While in-person events including live music have returned to normal, there’s a feeling of disquieting restlessness that has continued to linger on since the pandemic began. Adkins shares how he has personally remained grounded over these last few years by focusing on one simple thing. “Focus on savoring the good that shows up. If you’re looking for ways your life is falling apart, you’re gonna find it. You’re totally gonna find it. You know it’s like ‘Something feels off a little bit, I’m gonna search WebMD for what’s wrong.’ You’re gonna end up with terminal inoperable brain cancer every time. You’re gonna find inoperable brain cancer any time you’re looking for what’s wrong. But if you’re looking for what’s going right, if you’re looking for what you should really have gratitude for, you’re gonna find some of that, and that is enough to keep you going through the other real adversities that might be in your life,” Adkins relays to me.

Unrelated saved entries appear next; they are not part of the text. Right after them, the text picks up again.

Lemma export_follows_append_order_witness :
  [hello] ≠ [] ∧
  exportContent sample_toLocaleString (ChatRoom.set_messages [hello] standup)
  = "[1700000000000] Ana: hello" ∧
  exportContent sample_toLocaleString (ChatRoom.set_messages [hello; hi] standup)
  = "[1700000000000] Ana: hello" +:+ String "010" "" +:+
    "[1700000001000] Ana: hi".
Proof.
  assert ([hello] ≠ []) as Hsome by discriminate.
  destruct (export_follows_append_order sample_toLocaleString standup
              [hello] hi) as (_ & _ & Hsnoc).
  destruct (export_follows_append_order sample_toLocaleString standup
              [] hello) as (_ & Hone & _).
  split_and!; [exact Hsome| |].
  - rewrite Hone. vm_compute. reflexivity.
  - change [hello; hi] with ([hello] ++ [hi]).
    rewrite (Hsnoc Hsome), Hone. vm_compute. reflexivity.
Defined.

Example export_example :
  exportContent sample_toLocaleString (ChatRoom.set_messages [hello; hi] standup)
  = "[1700000000000] Ana: hello" +:+ String "010" "" +:+
    "[1700000001000] Ana: hi".
Proof. vm_compute. reflexivity. Qed.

In 2023, I think a lot about a band like Jimmy Eat World who have existed with me since the year after I was born. There are thousands of moments in my life where “The Middle” would suddenly greet me through the radio at the exact time that I needed a reminder to continue. There were days where the rain literally poured through the ceiling at my old job while “For Me This is Heaven” blared over the waist-high aisles filled to the brim with physical media and the spiritual cleansing that permeated the room filled us all with an unspoken understanding that this contains the thing that matters most. Smaller moments embedded in my memory remind me of when I walked alone down a bike trail in my hometown at sundown and all around me were hundreds of dandelions blown to the wind while “Night Drive” accompanied me with no one else in sight, or all the times I identified with “23” so greatly that I would come to find it could still bring me to tears hearing it live on my TV in 2021. It’s impossible for me to imagine going through life without the music that has made every moment that sticks out in my memory a little more tender and vivid, full of something like hope and the never ending act of resilience in choosing to keep living if only to hear my favorite song one more time. Jimmy Eat World to me will always be one of those bands at my core reminding me that for every bit of life that felt like survival, it has always been worth it for the music.